■ **YOUR TASK**: All that should be output is the block of lines below from the line with "reward) (Some dust)" to the line with "(** ** Helpers *)", both included, exactly as written.

■ **AVAILABLE RECORDS**:
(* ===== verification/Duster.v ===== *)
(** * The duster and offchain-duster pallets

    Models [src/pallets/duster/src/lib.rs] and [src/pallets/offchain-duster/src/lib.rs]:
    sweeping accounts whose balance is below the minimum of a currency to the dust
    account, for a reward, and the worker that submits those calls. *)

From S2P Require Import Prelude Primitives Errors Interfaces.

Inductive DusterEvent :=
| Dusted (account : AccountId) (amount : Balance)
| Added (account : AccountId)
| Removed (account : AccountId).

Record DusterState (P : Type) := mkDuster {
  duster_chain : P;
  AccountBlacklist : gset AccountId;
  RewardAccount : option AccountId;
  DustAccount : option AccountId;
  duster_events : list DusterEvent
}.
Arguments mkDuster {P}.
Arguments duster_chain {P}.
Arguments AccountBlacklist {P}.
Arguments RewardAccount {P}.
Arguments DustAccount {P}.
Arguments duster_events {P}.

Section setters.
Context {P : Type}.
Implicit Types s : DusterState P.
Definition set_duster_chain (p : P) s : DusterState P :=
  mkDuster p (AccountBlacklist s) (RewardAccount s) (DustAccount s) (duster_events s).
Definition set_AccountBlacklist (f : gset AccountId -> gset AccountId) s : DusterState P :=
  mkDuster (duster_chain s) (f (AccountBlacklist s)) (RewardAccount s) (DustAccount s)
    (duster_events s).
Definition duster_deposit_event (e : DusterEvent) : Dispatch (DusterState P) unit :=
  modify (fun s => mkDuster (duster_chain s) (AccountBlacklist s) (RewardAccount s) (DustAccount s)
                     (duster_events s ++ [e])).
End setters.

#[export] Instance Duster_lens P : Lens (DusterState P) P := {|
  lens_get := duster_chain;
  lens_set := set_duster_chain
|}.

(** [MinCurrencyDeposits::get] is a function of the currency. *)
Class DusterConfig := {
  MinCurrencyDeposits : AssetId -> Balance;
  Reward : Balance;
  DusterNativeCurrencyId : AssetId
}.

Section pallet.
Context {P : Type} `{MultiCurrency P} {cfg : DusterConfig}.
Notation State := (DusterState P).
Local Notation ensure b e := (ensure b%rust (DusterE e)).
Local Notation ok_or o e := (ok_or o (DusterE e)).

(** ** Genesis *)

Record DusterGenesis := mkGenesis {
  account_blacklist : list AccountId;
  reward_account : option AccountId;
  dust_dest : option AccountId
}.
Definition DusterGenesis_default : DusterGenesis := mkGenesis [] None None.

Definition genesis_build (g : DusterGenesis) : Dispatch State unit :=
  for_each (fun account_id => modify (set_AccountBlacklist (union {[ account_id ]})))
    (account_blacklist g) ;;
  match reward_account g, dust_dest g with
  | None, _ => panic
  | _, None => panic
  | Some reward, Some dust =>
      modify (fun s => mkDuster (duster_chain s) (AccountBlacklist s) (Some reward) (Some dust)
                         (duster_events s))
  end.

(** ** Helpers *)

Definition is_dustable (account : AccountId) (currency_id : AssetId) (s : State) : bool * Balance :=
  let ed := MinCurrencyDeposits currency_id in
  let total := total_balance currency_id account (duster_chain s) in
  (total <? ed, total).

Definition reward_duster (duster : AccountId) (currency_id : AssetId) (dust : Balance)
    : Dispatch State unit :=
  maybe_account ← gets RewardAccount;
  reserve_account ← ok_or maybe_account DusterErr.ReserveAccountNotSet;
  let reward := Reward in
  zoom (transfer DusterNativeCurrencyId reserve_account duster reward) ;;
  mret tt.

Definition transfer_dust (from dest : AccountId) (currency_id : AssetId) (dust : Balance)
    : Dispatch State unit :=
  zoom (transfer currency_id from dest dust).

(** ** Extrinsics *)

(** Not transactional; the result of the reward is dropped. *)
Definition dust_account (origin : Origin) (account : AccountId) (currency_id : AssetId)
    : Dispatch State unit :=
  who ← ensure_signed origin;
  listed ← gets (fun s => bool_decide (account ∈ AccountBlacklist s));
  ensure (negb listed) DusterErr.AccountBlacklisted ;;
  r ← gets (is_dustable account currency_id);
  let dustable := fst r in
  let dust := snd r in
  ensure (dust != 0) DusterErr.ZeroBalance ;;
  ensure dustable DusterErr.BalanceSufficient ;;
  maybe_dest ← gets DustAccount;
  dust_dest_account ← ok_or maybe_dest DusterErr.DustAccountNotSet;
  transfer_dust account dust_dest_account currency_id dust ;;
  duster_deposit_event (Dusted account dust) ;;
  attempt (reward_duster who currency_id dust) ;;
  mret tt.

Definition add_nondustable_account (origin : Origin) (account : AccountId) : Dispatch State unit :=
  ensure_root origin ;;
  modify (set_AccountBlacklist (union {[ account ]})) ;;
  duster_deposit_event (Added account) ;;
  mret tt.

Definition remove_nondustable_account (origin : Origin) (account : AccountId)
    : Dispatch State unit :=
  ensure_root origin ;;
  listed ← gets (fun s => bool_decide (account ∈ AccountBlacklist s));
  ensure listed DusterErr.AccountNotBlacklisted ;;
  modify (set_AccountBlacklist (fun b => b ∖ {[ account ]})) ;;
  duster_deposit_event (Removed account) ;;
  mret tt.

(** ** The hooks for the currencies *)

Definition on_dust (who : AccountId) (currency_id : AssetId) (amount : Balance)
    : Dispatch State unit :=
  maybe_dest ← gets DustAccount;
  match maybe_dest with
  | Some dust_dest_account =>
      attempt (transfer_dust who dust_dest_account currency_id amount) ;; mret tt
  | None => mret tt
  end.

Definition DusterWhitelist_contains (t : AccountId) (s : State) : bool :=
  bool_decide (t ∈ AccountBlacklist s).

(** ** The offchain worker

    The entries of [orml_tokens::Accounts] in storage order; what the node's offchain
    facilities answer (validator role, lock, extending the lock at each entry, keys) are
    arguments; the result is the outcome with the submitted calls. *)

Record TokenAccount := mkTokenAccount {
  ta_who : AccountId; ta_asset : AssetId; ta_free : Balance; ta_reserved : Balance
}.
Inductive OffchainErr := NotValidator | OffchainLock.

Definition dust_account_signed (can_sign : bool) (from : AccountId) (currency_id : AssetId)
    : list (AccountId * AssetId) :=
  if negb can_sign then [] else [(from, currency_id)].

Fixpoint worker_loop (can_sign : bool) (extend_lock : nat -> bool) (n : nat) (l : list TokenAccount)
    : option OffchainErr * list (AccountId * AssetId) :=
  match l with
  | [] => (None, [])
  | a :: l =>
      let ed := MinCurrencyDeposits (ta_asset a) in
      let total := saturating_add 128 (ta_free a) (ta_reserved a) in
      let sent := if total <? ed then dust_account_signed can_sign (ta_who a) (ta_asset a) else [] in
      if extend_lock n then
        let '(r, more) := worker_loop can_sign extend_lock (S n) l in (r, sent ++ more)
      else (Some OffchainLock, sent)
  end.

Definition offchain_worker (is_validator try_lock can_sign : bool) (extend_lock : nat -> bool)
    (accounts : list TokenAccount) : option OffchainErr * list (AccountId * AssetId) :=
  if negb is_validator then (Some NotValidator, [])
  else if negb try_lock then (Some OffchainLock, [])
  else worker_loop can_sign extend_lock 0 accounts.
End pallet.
---
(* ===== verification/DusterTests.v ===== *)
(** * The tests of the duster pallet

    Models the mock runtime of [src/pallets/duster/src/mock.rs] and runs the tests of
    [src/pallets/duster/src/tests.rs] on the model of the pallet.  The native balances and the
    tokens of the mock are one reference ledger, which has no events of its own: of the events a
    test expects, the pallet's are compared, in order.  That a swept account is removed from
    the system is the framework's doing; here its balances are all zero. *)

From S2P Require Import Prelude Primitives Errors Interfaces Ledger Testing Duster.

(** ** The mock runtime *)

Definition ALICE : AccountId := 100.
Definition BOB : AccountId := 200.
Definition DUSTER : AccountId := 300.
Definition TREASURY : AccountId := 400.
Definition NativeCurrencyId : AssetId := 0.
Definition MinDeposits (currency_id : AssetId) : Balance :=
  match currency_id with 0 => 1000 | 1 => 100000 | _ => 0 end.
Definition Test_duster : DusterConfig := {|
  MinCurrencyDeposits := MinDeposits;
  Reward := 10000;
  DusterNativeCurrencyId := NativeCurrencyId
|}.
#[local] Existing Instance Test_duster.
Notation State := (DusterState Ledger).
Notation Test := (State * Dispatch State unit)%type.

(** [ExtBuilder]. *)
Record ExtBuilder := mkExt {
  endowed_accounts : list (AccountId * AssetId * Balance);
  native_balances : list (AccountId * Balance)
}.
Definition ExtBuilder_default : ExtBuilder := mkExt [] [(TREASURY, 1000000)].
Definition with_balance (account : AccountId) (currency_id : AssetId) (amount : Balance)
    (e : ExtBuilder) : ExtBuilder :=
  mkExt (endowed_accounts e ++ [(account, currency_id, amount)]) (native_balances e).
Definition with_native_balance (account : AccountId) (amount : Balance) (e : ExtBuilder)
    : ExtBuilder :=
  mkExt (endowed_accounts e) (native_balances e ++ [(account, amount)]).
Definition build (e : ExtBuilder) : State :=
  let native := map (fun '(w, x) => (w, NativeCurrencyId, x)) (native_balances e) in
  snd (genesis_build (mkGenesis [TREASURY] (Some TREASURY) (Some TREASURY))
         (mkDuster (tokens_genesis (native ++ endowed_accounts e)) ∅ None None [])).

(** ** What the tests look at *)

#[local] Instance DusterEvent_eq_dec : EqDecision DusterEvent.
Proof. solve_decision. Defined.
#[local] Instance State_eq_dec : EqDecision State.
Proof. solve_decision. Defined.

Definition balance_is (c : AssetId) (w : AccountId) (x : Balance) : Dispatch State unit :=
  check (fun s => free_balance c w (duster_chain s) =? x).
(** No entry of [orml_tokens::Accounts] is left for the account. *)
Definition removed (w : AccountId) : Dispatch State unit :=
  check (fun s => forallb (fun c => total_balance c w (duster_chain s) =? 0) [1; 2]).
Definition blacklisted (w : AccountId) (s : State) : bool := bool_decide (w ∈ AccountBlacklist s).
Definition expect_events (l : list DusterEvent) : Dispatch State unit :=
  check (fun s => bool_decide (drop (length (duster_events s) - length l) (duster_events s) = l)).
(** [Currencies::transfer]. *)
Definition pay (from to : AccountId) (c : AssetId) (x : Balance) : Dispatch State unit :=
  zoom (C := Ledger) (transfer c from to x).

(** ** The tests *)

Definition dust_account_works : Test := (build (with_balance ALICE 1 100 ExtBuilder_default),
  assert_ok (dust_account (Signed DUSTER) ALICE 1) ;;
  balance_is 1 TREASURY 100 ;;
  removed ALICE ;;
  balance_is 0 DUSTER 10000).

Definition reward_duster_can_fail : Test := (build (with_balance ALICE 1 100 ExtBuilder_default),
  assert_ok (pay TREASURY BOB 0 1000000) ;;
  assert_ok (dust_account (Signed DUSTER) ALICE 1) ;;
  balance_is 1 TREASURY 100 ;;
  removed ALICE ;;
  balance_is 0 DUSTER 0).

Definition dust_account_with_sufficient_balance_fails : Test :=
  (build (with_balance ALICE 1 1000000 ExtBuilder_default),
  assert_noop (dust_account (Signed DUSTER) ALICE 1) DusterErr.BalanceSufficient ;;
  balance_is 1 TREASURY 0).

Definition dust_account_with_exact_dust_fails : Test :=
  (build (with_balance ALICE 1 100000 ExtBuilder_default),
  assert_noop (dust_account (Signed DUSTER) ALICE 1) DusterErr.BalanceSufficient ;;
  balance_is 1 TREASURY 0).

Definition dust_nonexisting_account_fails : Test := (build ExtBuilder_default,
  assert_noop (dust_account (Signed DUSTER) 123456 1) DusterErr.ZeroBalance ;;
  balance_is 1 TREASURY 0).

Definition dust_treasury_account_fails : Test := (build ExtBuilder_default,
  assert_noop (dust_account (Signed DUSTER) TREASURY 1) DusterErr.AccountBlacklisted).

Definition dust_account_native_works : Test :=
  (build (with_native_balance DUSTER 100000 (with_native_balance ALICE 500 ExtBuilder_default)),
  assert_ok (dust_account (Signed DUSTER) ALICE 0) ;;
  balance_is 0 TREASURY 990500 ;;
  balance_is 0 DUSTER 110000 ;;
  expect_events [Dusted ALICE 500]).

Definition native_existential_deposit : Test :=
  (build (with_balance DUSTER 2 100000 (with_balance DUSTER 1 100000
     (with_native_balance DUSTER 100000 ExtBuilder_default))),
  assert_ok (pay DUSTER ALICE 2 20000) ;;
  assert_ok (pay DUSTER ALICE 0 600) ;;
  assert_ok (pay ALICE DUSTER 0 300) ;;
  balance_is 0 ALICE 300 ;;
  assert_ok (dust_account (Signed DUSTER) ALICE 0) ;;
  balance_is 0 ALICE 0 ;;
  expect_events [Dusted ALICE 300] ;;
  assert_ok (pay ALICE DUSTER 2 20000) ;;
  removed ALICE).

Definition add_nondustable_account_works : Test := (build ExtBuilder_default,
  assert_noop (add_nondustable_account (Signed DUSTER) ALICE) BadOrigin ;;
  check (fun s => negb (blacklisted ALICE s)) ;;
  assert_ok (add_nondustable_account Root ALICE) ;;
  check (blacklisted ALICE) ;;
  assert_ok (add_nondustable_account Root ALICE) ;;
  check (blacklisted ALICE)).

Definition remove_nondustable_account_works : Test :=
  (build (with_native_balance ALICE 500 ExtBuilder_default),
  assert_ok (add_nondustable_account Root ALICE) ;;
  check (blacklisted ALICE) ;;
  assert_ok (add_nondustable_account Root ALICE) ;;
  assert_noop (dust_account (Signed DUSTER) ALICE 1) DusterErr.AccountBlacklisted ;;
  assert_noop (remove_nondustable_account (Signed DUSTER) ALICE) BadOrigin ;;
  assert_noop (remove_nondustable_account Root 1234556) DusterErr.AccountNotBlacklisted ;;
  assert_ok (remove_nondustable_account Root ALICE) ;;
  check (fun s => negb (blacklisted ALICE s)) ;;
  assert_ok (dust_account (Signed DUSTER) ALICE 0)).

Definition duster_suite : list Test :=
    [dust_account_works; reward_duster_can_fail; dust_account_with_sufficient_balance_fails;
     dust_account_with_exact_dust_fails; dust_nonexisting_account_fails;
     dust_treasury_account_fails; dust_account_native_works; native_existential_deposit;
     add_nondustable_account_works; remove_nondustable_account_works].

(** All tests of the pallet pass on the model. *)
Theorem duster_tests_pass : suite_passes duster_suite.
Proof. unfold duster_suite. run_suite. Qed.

■ **SOLUTION TO THIS TASK**:
      modify (fun s => mkDuster (duster_chain s) (AccountBlacklist s) (Some reward) (Some dust)
                         (duster_events s))
  end.

(** ** Helpers *)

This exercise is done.